One cannot live by bread alone. In order to get satisfaction from your work you must enter into work that can feed whatever passion you possess. The creative type needs an outlet for their creativity and it could be found in as diverse livelihoods as a hairstylist or the culinary arts. The nurturing type may find more satisfaction as a mother and should embrace child rearing as the most noble of occupations but could also find themselves at home in a daycare setting.
Not everyone fits into a classification. If you love working with and helping animals but find yourself morally opposed to euthanizing them, you may be happier working in a pet store, as a pet groomer, or as a dog trainer for middle class wages than you would be as a Veterinarian. Likewise, if you get satisfaction by helping people, you may get more out of being neighborly than you do in your day job. Just think of the possibility of combining the two in a service oriented career.
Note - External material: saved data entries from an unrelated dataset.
Lemma add_user_streams_next memory x l ss y :
  has_streams x ss y -> reads_exactly memory ->
  Forall (fun s => user_stream_ok memory (user_stream_from_snapshot s)) l ->
  has_streams (add_user_streams memory x l)
    (ss ++ user_stream_writers memory (kept_user_streams (map StreamType ss) l)) y.
Proof.
  intros Hx Hm Hl. revert x ss Hx.
  induction Hl as [|s l Hs _ IH]; intros x ss Hx; cbn [add_user_streams kept_user_streams].
  { by rewrite app_nil_r. }
  destruct (user_stream_type s =? kMinidumpStreamTypeMemoryList); cbn [orb]; [by apply IH|].
  set (w := user_stream memory (user_stream_from_snapshot s)).
  pose proof Hx as ([_ Hin] & Ets & _ & _). rewrite Ets in Hin.
  case_bool_decide as Hd.
  - unfold AddStream. rewrite decide_True; [by apply IH|]. by apply Hin.
  - destruct (add_next x w ss y Hx Hd) as (x' & E & Hx'); [by apply freeze_user_stream_owned|].
    unfold add_checked in E. destruct (AddStream x w) as [[] x'']; [|done]. injection E as ->.
    specialize (IH x' _ Hx'). rewrite <-app_assoc, map_app in IH. exact IH.
Qed.

Lemma kept_user_streams_fresh present l s :
  s ∈ kept_user_streams present l ->
  s ∈ l /\ user_stream_type s ∉ present /\ user_stream_type s <> kMinidumpStreamTypeMemoryList.
Proof.
  revert present. induction l as [|s' l IH]; intros present; [by intros ?%not_elem_of_nil|].
  assert (forall present', s ∈ kept_user_streams present' l -> (forall ty, ty ∈ present -> ty ∈ present') ->
    s ∈ s' :: l /\ user_stream_type s ∉ present /\
    user_stream_type s <> kMinidumpStreamTypeMemoryList) as IH'.
  { intros present' (? & Hp & ?)%IH Hsub. split_and!; [by right| |done]. intros ?. by apply Hp, Hsub. }
  cbn [kept_user_streams].
  destruct (Z.eqb_spec (user_stream_type s') kMinidumpStreamTypeMemoryList);
    cbn [orb]; [intros H; by eapply IH'|].
  case_bool_decide as Hin; [intros H; by eapply IH'|].
  intros [->|Hk]%elem_of_cons; [split_and!; [left|done|done]|].
  eapply IH'; [exact Hk|]. intros ty ?. apply elem_of_app. by left.
Qed.
(* ===== verification/Sanitized.v ===== *)
(** * Sanitized snapshots (snapshot/sanitized)

    [ProcessSnapshotSanitized] wraps a snapshot so that only what the client allows is
    seen of it: annotations with the names it lists, memory in the ranges it lists, and of
    the stacks only small words and words that point into modules or stacks
    (memory_snapshot_sanitized.cc, thread_snapshot_sanitized.cc,
    module_snapshot_sanitized.cc, process_snapshot_sanitized.cc).  What is allowed is
    read from the memory of the client (sanitization_information.cc).

    The sanitized threads share [address_ranges_], so that a stack that is read later is
    sanitized with all of the ranges.  Accesses outside of a buffer, the use of an
    iterator that has become invalid, null pointers and failed DCHECKs are [Undefined]. *)

From S2P Require Import Prelude.
From S2P Require Import Numeric.
From S2P Require Import Structs.
From S2P Require Import CPUContext.
From S2P Require Import Uuid.
From S2P Require Import MemoryRanges.
From S2P Require Import RangeSet.
From S2P Require Import AnnotationList.
From S2P Require Import MinidumpObjects.
From S2P Require Import MinidumpStreams.
From S2P Require Import MinidumpSystem.
From S2P Require Import MinidumpFile.
From S2P Require Import ProcessMemory.
From S2P Require Import CrashpadTypes.
#[local] Open Scope crashpad_scope.

(** ** Words *)

(** [sizeof(Pointer)]. *)
Definition pointer_size (is_64_bit : bool) : nat := if is_64_bit then 8 else 4.
(** [(z + sizeof(Pointer) - 1) & ~(sizeof(Pointer) - 1)], of 64 bits. *)
Definition align_up (is_64_bit : bool) (z : Z) : Z :=
  let n := Z.of_nat (pointer_size is_64_bit) in Z.land (u64 (z + n - 1)) (u64 (Z.lnot (n - 1))).
(** The [n] words at the start of a buffer. *)
Fixpoint words (is_64_bit : bool) (n : nat) (data : bytes) : list Z :=
  match n with
  | O => []
  | S n' => le_value (take (pointer_size is_64_bit) data) :: words is_64_bit n' (drop (pointer_size is_64_bit) data)
  end.

(** ** MemorySnapshotSanitized *)

Definition kDefaced : Z := 0x0defaced0defaced.
Definition kSmallWordMax : Z := 4096.

(** [MemorySanitizer::Sanitize]: the bytes before the first aligned word, the words, and
    the bytes after them. *)
Definition sanitize_word (is_64_bit : bool) (ranges : RangeSet) (word : Z) : Z :=
  if (kSmallWordMax <? word) && negb (Contains ranges word) then wrap (8 * Z.of_nat (pointer_size is_64_bit)) kDefaced else word.
Definition Sanitize (is_64_bit : bool) (ranges : RangeSet) (address : Z) (data : bytes) : outcome bytes :=
  let n := pointer_size is_64_bit in
  let defaced := le_bytes n (wrap (8 * Z.of_nat n) kDefaced) in
  let aligned_offset := Z.to_nat (u64 (align_up is_64_bit address - address)) in
  if (length data <? aligned_offset)%nat then Undefined
  else
    let word_count := ((length data - aligned_offset) / n)%nat in
    let sanitized_bytes := (aligned_offset + word_count * n)%nat in
    Done (take aligned_offset defaced ++
          concat (map (fun w => le_bytes n (sanitize_word is_64_bit ranges w)) (words is_64_bit word_count (drop aligned_offset data))) ++
          take (length data - sanitized_bytes) defaced).

Section Sanitized.
  Context {M : Type} `{ProcessMemory M}.

(** [MemorySnapshotGeneric::Read]. *)
Definition ReadSnapshot (memory : M) (s : MemorySnapshot) : outcome bytes :=
  if mem_size s =? 0 then Done [] else Read memory (mem_address s) (mem_size s).
Definition ReadSanitized (memory : M) (is_64_bit : bool) (ranges : RangeSet) (s : MemorySnapshot) : outcome bytes :=
  step! d := ReadSnapshot memory s in Sanitize is_64_bit ranges (mem_address s) d.

(** ** ThreadSnapshotSanitized *)

(** [snapshot_], and the arguments of [stack_]. *)
Record ThreadSnapshotSanitized := MkThreadSanitized {
  st_snapshot : ThreadSnapshot;
  st_stack : MemorySnapshot;
  st_is_64_bit : bool
}.
Definition new_thread_sanitized (t : ThreadSnapshot) (stack : MemorySnapshot) : outcome ThreadSnapshotSanitized :=
  match CPUContext_.Is64Bit (thr_context t) with
  | Some b => Done (MkThreadSanitized t stack b)
  | None => Undefined
  end.
Definition ThreadExtraMemory (t : ThreadSnapshotSanitized) : outcome (list MemorySnapshot) :=
  match thr_extra_memory (st_snapshot t) with [] => Done [] | _ => Undefined end.

(** ** ModuleSnapshotSanitized *)

Definition KeyIsAllowed (name : bytes) (allowed_keys : list bytes) : bool := existsb (fun key => bool_decide (name = key)) allowed_keys.

Record ModuleSnapshotSanitized := MkModuleSanitized { sm_snapshot : ModuleSnapshot; sm_allowed : option (list bytes) }.
Definition AnnotationsVector (x : ModuleSnapshotSanitized) : outcome (list bytes) :=
  match mod_annotations_vector (sm_snapshot x) with [] => Done [] | _ => Undefined end.
(** The loop erases the element that its iterator is at, and then advances it. *)
Definition SanitizedSimpleMap (x : ModuleSnapshotSanitized) : outcome (string_map bytes) :=
  let annotations := mod_annotations_simple_map (sm_snapshot x) in
  match sm_allowed x with
  | None => Done annotations
  | Some allowed => if forallb (fun kv => KeyIsAllowed kv.1 allowed) annotations then Done annotations else Undefined
  end.
Definition SanitizedObjects (x : ModuleSnapshotSanitized) : list AnnotationSnapshot :=
  let annotations := mod_annotation_objects (sm_snapshot x) in
  match sm_allowed x with
  | None => annotations
  | Some allowed => filter (fun anno => KeyIsAllowed (annotation_name anno) allowed = true) annotations
  end.
(** What [InitializeFromSnapshot] sets. *)
Definition vector_child (v : list bytes) : option Freezable :=
  match v with
  | [] => None
  | _ => Some (MinidumpRVAListWriter.Freeze (MinidumpUTF8StringListWriter.InitializeFromVector v))
  end.
Definition map_child (d : string_map bytes) : option Freezable :=
  match MinidumpSimpleStringDictionaryWriter.InitializeFromMap d with
  | [] => None
  | d' => Some (MinidumpSimpleStringDictionaryWriter.Freeze d')
  end.
Definition objects_child (l : list AnnotationSnapshot) : option Freezable :=
  match l with
  | [] => None
  | _ => Some (MinidumpAnnotationListWriter.Freeze
                 (MinidumpAnnotationListWriter.InitializeFromList l))
  end.

Lemma module_info_children s :
  MinidumpModuleCrashpadInfoWriter.children
    (MinidumpModuleCrashpadInfoWriter.InitializeFromSnapshot s) =
  [(vector_child (mod_annotations_vector s), 0%nat);
   (map_child (mod_annotations_simple_map s), 2%nat);
   (objects_child (mod_annotation_objects s), 4%nat)].
Proof.
  unfold MinidumpModuleCrashpadInfoWriter.InitializeFromSnapshot, vector_child, map_child,
    objects_child.
  rewrite MinidumpUTF8StringListWriter.string_list_initialize_map, MinidumpAnnotationListWriter.annotation_list_initialize_map.
  destruct (mod_annotations_vector s) as [|v0 v], (mod_annotation_objects s) as [|a0 l],
    (MinidumpSimpleStringDictionaryWriter.InitializeFromMap (mod_annotations_simple_map s));
    cbn [map]; reflexivity.
Qed.

(** A collection that is optional in the file: the reader of the collection gets
    what was written, and nothing where nothing was. *)
Section OptionalRead.
  Context {A : Type} (read : R -> Z -> Z -> option (list A * R)) (data : list A).
  Context (oc : option Freezable).

Lemma optional_read file m p k r :
  (forall r, read r 0 0 = Some ([], r)) -> (oc = None -> data = []) ->
  (forall c q t o r, oc = Some c -> c q = Some t -> holds file o (object_bytes m (root t)) ->
     o < 2 ^ 32 -> Forall (stored file m) (Children t) -> on file r ->
     0 <= SizeOfObject (root t) /\
     exists r', read r (SizeOfObject (root t)) o = Some (data, r') /\ on file r') ->
  optional_child file m p oc k -> on file r ->
  exists r', read r (le_value (le_bytes 4 (field m (p, k))))
    (le_value (le_bytes 4 (field m (p, S k)))) = Some (data, r') /\ on file r'.
Proof.
  intros Hz Hnone Hsome Hc Hon. unfold optional_child in Hc. destruct oc as [c|].
  - destruct Hc as (j & t & Et & Hs).
    assert (0 <= SizeOfObject (root t)) as Hsz.
    { destruct (stored_root _ _ _ Hs) as (o & Ho & _). destruct t as [w l].
      destruct (Z.le_gt_cases 0 (SizeOfObject w)) as [|Hneg]; [done|].
      destruct (stored_root _ _ _ Hs) as (o' & Hh' & _ & _ & Hd). simpl in *.
      destruct Hd as [Ho' _]; [by destruct (registered_location_descriptors_ w)|].
      destruct (Hsome c (p ++ [j]) (Node w l) o' r) as [? _]; try done.
      apply Forall_forall. intros t Ht. by eapply stored_child. }
    destruct (descriptor_target _ _ _ _ Hs Hsz) as (o & E1 & E2 & Ho & Hsz' & Hh & Hch).
    unfold descriptor_size, descriptor_rva in E1, E2. simpl in E1, E2.
    rewrite !le_value_field, E1, E2 by lia.
    by eapply Hsome; [..|exact Hh|lia|exact Hch|exact Hon].
  - destruct Hc as [-> ->]. rewrite Hnone by done. exists r. by rewrite !le_value_bytes_small.
Qed.
End OptionalRead.

Lemma frozen_size c p t : freezes_owned c -> c p = Some t -> 0 <= SizeOfObject (root t).
Proof.
  intros Hc Et. pose proof (owned_lawful _ _ (Hc _ _ Et)) as Hl. destruct t.
  apply Forall_cons in Hl as [[[? _] _] _]. done.
Qed.

Lemma strings_owned v :
  Forall freezes_owned (MinidumpUTF8StringListWriter.InitializeFromVector v).
Proof.
  rewrite MinidumpUTF8StringListWriter.string_list_initialize_map. apply Forall_fmap, Forall_true.
  intros s. apply MinidumpStringWriter.string_freeze_owned.
Qed.

Lemma length_module_bytes m p : length (MinidumpModuleCrashpadInfoWriter.module_bytes m p) = 28%nat.
Proof.
  unfold MinidumpModuleCrashpadInfoWriter.module_bytes.
  by rewrite !length_app, !length_descriptor_bytes, length_le_bytes.
Qed.

Lemma module_info_words m p i w :
  [le_bytes 4 MinidumpModuleCrashpadInfoWriter.kVersion;
   le_bytes 4 (field m (p, 0%nat)); le_bytes 4 (field m (p, 1%nat));
   le_bytes 4 (field m (p, 2%nat)); le_bytes 4 (field m (p, 3%nat));
   le_bytes 4 (field m (p, 4%nat)); le_bytes 4 (field m (p, 5%nat))] !! i = Some w ->
  slice (4 * i) 4 (MinidumpModuleCrashpadInfoWriter.module_bytes m p) = w.
Proof.
  intros Ei. etrans; [|eapply slice_word; [|exact Ei]].
  2: { repeat (apply Forall_cons; split; [apply length_le_bytes|]). by apply Forall_nil. }
  by f_equal.
Qed.

Lemma vector_child_read v file m p k r :
  Forall string_ok v -> optional_child file m p (vector_child v) k -> on file r ->
  exists r', ReadMinidumpStringList r (le_value (le_bytes 4 (field m (p, k))))
    (le_value (le_bytes 4 (field m (p, S k)))) = Some (v, r') /\ on file r'.
Proof.
  intros Hv Hc Hon. eapply optional_read; [done| | |exact Hc|done].
  { by destruct v. }
  intros c q t o r' E Et Hh Ho Hch Hr. destruct v as [|v0 v]; [done|]. injection E as <-. split.
  - eapply frozen_size; [|exact Et]. apply MinidumpRVAListWriter.rva_list_freeze_owned, strings_owned.
  - by eapply string_list_read.
Qed.

Lemma map_child_read d file m p k r :
  Forall (fun kv => string_ok kv.1 /\ string_ok kv.2) d -> map_sorted d ->
  optional_child file m p (map_child d) k -> on file r ->
  exists r', ReadMinidumpSimpleStringDictionary r (le_value (le_bytes 4 (field m (p, k))))
    (le_value (le_bytes 4 (field m (p, S k)))) = Some (d, r') /\ on file r'.
Proof.
  intros Hd Hs Hc Hon. eapply optional_read; [done| | |exact Hc|done]; unfold map_child;
    pose proof (MinidumpSimpleStringDictionaryWriter.initialize_sorted d Hs) as Ei.
  { rewrite Ei. by destruct d. }
  intros c q t o r' E Et Hh Ho Hch Hr.
  destruct (MinidumpSimpleStringDictionaryWriter.InitializeFromMap d) as [|d0 d'] eqn:Ed; [done|].
  injection E as <-. rewrite <-Ed in Et. split.
  - eapply frozen_size; [|exact Et]. apply MinidumpSimpleStringDictionaryWriter.dictionary_freeze_owned.
  - by eapply dictionary_read.
Qed.

Lemma objects_child_read l file m p k r :
  Forall annotation_ok l -> optional_child file m p (objects_child l) k -> on file r ->
  exists r', ReadMinidumpAnnotationList r (le_value (le_bytes 4 (field m (p, k))))
    (le_value (le_bytes 4 (field m (p, S k)))) = Some (l, r') /\ on file r'.
Proof.
  intros Hv Hc Hon. eapply optional_read; [done| | |exact Hc|done].
  { by destruct l. }
  intros c q t o r' E Et Hh Ho Hch Hr. destruct l as [|a l]; [done|]. injection E as <-. split.
  - eapply frozen_size; [|exact Et]. apply MinidumpAnnotationListWriter.annotation_list_freeze_owned.
  - by eapply annotation_list_read.
Qed.

Lemma module_info_children_owned s :
  Forall (fun ck => forall c, fst ck = Some c -> freezes_owned c)
    [(vector_child (mod_annotations_vector s), 0%nat);
     (map_child (mod_annotations_simple_map s), 2%nat);
     (objects_child (mod_annotation_objects s), 4%nat)].
Proof.
  repeat (apply Forall_cons; split); simpl; [| | |by apply Forall_nil].
  - intros c. destruct (mod_annotations_vector s); [done|]. intros [= <-].
    apply MinidumpRVAListWriter.rva_list_freeze_owned, strings_owned.
  - intros c. unfold map_child.
    destruct (MinidumpSimpleStringDictionaryWriter.InitializeFromMap _); [done|]. intros [= <-].
    apply MinidumpSimpleStringDictionaryWriter.dictionary_freeze_owned.
  - intros c. destruct (mod_annotation_objects s); [done|]. intros [= <-].
    apply MinidumpAnnotationListWriter.annotation_list_freeze_owned.
Qed.

(** A module's annotations are read back as they were in its snapshot. *)
Lemma module_info_read s p t m file r o :
  module_info_ok s ->
  MinidumpModuleCrashpadInfoWriter.Freeze
    (MinidumpModuleCrashpadInfoWriter.InitializeFromSnapshot s) p = Some t ->
  only p t m -> holds file o (object_bytes m (root t)) -> o < 2 ^ 32 ->
  Forall (stored file m) (Children t) -> on file r ->
  exists r', InitializeModuleCrashpadInfo r (Some (SizeOfObject (root t), o)) =
    Some (mod_annotations_vector s, mod_annotations_simple_map s, mod_annotation_objects s, r') /\
    on file r'.
Proof.
  intros (Hv & Hd & Hds & Ha) Ef Hm Hh Ho Hst Hon.
  unfold MinidumpModuleCrashpadInfoWriter.Freeze in Ef. rewrite module_info_children in Ef.
  destruct (freeze_children p 0 _) as [ts|] eqn:Ec; [|done]. apply (inj Some) in Ef as <-.
  cbn [root Children] in *. unfold object_bytes in Hh. cbn [WriteObject object_at] in Hh.
  pose proof (fun oc k => optional_children file m p _ _ ts oc k (module_info_children_owned s) Ec Hm
    Hst ltac:(by constructor) ltac:(by constructor) ltac:(by apply (bool_decide_unpack _))) as Hoc.
  unfold InitializeModuleCrashpadInfo. pose proof Hh as (Hpos & _).
  destruct (Z.eqb_spec o 0); [lia|]. cbn [SizeOfObject object_at]. destruct (Z.ltb_spec 28 28); [lia|].
  destruct (read_held_at file r o _ Hon Hh Ho) as (r1 & -> & On1 & r2 & E2 & On2 & _).
  rewrite length_module_bytes in E2. change (Z.of_nat 28) with 28 in E2. cbn [mbind option_bind].
  rewrite E2. cbn [mbind option_bind]. 
  rewrite (module_info_words m p 0 _ eq_refl), (module_info_words m p 1 _ eq_refl),
    (module_info_words m p 2 _ eq_refl), (module_info_words m p 3 _ eq_refl),
    (module_info_words m p 4 _ eq_refl), (module_info_words m p 5 _ eq_refl),
    (module_info_words m p 6 _ eq_refl).
  rewrite le_value_bytes_small, Z.eqb_refl by done. cbn [negb].
  destruct (vector_child_read _ file m p 0 r2 Hv) as (r3 & -> & On3); [apply Hoc; left|done|].
  cbn [mbind option_bind].
  destruct (map_child_read _ file m p 2 r3 Hd Hds) as (r4 & -> & On4); [apply Hoc; right; left|done|].
  cbn [mbind option_bind].
  destruct (objects_child_read _ file m p 4 r4 Ha) as (r5 & -> & On5);
    [apply Hoc; right; right; left|done|]. eauto.
Qed.

End ReaderProofs.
The aptitude of each individual varies greatly making the choices and combinations seem endless. You need to know yourselves. You need to know what gives you satisfaction and what makes you uncomfortable. Everyone needs to know the values they live by; furthermore you need to give them the upmost consideration when making your decisions. If you sacrifice your values for the sake of a job, guilt and loathing will be the price you pay. A pacifist makes a poor soldier.
Whatever you choose, choose an occupation that suits you correctly and chances are you will find dignity in your work avoiding the misery that more often than not plagues those who take a job for the wrong reasons or one that does not bode well with their disposition.